--- Provided entries Enclosed Below ---

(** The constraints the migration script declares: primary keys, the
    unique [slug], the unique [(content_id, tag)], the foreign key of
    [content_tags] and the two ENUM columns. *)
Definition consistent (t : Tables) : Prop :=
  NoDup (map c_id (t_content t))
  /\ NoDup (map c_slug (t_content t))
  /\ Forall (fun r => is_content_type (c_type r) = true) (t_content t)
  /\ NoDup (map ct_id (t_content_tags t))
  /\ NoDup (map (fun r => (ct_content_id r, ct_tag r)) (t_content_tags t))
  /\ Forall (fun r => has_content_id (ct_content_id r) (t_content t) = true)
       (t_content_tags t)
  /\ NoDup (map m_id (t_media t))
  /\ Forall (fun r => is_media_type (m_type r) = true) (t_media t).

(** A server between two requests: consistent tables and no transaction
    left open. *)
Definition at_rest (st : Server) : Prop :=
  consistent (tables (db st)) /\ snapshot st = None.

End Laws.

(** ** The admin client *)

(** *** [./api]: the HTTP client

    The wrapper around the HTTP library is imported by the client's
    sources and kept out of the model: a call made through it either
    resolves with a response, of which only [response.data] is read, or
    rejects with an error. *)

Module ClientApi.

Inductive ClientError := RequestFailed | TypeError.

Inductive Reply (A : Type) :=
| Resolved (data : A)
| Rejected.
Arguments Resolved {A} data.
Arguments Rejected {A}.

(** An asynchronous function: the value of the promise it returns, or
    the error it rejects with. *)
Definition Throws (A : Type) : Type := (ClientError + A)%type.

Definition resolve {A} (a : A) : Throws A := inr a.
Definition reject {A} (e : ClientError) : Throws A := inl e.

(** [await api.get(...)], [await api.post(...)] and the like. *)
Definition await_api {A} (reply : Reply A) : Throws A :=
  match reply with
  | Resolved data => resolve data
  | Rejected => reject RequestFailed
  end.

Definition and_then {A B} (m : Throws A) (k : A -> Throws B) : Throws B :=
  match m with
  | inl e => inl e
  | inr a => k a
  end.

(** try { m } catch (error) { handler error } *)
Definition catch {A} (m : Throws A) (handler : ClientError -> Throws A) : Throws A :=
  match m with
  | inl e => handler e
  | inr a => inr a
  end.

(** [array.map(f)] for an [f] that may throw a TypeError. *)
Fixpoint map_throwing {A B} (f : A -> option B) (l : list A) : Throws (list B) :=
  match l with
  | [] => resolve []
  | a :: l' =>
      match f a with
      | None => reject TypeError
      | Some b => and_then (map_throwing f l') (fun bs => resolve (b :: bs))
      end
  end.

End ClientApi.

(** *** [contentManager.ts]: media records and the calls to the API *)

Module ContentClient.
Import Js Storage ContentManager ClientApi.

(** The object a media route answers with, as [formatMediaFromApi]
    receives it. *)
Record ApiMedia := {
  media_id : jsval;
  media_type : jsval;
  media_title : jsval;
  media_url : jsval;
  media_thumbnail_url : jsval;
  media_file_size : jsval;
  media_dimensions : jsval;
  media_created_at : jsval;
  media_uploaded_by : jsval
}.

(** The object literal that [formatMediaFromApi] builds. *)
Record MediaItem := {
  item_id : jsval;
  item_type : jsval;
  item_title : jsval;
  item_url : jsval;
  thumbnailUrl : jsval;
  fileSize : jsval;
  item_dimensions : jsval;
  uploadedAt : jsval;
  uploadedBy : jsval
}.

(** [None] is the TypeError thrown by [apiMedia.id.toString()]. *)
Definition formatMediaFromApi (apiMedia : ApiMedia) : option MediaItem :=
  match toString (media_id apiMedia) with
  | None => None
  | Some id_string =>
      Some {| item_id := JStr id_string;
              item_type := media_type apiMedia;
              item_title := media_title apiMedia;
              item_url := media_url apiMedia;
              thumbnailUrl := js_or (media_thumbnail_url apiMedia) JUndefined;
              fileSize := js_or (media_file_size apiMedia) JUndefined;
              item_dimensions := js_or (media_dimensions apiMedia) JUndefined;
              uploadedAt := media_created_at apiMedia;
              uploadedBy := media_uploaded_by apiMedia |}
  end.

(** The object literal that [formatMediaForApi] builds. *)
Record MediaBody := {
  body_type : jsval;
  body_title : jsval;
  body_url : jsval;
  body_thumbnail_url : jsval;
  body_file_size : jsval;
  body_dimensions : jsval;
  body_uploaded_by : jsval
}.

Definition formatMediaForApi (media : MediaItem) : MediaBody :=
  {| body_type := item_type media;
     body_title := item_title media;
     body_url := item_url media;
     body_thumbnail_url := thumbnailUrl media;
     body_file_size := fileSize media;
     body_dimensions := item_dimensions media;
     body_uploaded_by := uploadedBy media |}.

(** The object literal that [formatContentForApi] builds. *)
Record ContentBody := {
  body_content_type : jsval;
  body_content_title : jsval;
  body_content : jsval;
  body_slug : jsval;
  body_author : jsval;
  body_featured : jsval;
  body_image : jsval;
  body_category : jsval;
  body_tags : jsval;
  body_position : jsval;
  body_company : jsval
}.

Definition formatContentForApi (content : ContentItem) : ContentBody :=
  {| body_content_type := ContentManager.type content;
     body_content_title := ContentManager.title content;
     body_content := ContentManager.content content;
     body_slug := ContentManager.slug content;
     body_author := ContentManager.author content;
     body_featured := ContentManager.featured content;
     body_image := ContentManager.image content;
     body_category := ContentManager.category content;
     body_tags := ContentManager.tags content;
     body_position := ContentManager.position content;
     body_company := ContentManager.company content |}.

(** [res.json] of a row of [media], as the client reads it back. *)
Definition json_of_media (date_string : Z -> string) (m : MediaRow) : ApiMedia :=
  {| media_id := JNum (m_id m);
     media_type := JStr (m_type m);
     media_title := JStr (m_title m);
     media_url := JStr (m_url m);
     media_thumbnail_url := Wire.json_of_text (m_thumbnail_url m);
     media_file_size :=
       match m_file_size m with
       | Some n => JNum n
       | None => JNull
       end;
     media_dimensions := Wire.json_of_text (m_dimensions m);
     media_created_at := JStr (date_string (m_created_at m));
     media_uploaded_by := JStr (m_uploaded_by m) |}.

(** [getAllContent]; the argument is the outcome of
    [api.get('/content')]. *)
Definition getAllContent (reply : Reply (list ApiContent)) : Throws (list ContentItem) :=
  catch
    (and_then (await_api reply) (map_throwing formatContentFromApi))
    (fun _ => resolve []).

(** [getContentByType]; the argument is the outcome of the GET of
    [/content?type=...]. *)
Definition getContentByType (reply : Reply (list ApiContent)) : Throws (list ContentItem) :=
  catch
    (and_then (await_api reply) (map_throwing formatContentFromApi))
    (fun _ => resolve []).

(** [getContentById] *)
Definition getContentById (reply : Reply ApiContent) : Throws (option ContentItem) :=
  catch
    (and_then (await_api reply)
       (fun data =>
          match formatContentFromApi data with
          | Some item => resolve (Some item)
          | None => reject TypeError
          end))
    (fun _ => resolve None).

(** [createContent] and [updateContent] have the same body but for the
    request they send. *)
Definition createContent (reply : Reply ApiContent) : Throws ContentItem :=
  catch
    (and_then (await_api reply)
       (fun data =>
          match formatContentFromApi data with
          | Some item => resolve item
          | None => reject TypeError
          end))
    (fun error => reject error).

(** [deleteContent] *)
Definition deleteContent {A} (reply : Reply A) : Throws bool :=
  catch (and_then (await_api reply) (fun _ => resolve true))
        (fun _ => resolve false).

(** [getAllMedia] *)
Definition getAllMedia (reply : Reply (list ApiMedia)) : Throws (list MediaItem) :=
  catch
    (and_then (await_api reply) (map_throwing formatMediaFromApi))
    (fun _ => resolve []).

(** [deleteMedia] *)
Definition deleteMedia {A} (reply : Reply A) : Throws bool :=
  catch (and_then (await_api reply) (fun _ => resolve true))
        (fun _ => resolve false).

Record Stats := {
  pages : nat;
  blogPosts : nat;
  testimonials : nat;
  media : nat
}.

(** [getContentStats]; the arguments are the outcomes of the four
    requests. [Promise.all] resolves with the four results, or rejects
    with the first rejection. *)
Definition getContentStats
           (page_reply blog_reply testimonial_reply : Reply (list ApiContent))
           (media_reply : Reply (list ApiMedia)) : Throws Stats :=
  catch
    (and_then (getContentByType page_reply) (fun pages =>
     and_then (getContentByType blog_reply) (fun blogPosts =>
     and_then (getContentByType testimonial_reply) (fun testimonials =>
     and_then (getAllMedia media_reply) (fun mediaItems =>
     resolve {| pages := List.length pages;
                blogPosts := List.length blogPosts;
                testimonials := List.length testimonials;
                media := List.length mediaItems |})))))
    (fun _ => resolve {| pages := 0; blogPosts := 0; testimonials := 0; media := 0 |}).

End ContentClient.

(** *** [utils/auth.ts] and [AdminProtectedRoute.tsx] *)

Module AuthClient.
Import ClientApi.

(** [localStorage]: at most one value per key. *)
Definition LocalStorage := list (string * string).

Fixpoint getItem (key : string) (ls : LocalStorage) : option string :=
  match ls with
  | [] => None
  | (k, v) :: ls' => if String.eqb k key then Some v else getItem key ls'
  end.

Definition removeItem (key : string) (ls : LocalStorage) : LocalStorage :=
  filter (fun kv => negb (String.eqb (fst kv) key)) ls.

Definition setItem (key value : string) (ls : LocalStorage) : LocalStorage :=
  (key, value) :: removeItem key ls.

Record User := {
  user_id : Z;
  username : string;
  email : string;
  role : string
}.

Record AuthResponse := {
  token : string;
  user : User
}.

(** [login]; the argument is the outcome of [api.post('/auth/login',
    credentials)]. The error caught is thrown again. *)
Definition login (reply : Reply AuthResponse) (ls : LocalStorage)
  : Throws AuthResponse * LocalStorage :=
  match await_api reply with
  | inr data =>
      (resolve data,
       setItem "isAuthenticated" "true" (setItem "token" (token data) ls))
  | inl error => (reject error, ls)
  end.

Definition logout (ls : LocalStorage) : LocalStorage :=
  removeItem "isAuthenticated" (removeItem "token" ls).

--- End of Enclosed Provided entries ---

Work item:
The lines above starting at the one that contains "body_author := ContentManager.author" and ending at the one that contains "Definition getContentByType (reply" must be transcribed exactly, and no other lines may appear.

Reply:
     body_author := ContentManager.author content;
     body_featured := ContentManager.featured content;
     body_image := ContentManager.image content;
     body_category := ContentManager.category content;
     body_tags := ContentManager.tags content;
     body_position := ContentManager.position content;
     body_company := ContentManager.company content |}.

(** [res.json] of a row of [media], as the client reads it back. *)
Definition json_of_media (date_string : Z -> string) (m : MediaRow) : ApiMedia :=
  {| media_id := JNum (m_id m);
     media_type := JStr (m_type m);
     media_title := JStr (m_title m);
     media_url := JStr (m_url m);
     media_thumbnail_url := Wire.json_of_text (m_thumbnail_url m);
     media_file_size :=
       match m_file_size m with
       | Some n => JNum n
       | None => JNull
       end;
     media_dimensions := Wire.json_of_text (m_dimensions m);
     media_created_at := JStr (date_string (m_created_at m));
     media_uploaded_by := JStr (m_uploaded_by m) |}.

(** [getAllContent]; the argument is the outcome of
    [api.get('/content')]. *)
Definition getAllContent (reply : Reply (list ApiContent)) : Throws (list ContentItem) :=
  catch
    (and_then (await_api reply) (map_throwing formatContentFromApi))
    (fun _ => resolve []).

(** [getContentByType]; the argument is the outcome of the GET of
    [/content?type=...]. *)
Definition getContentByType (reply : Reply (list ApiContent)) : Throws (list ContentItem) :=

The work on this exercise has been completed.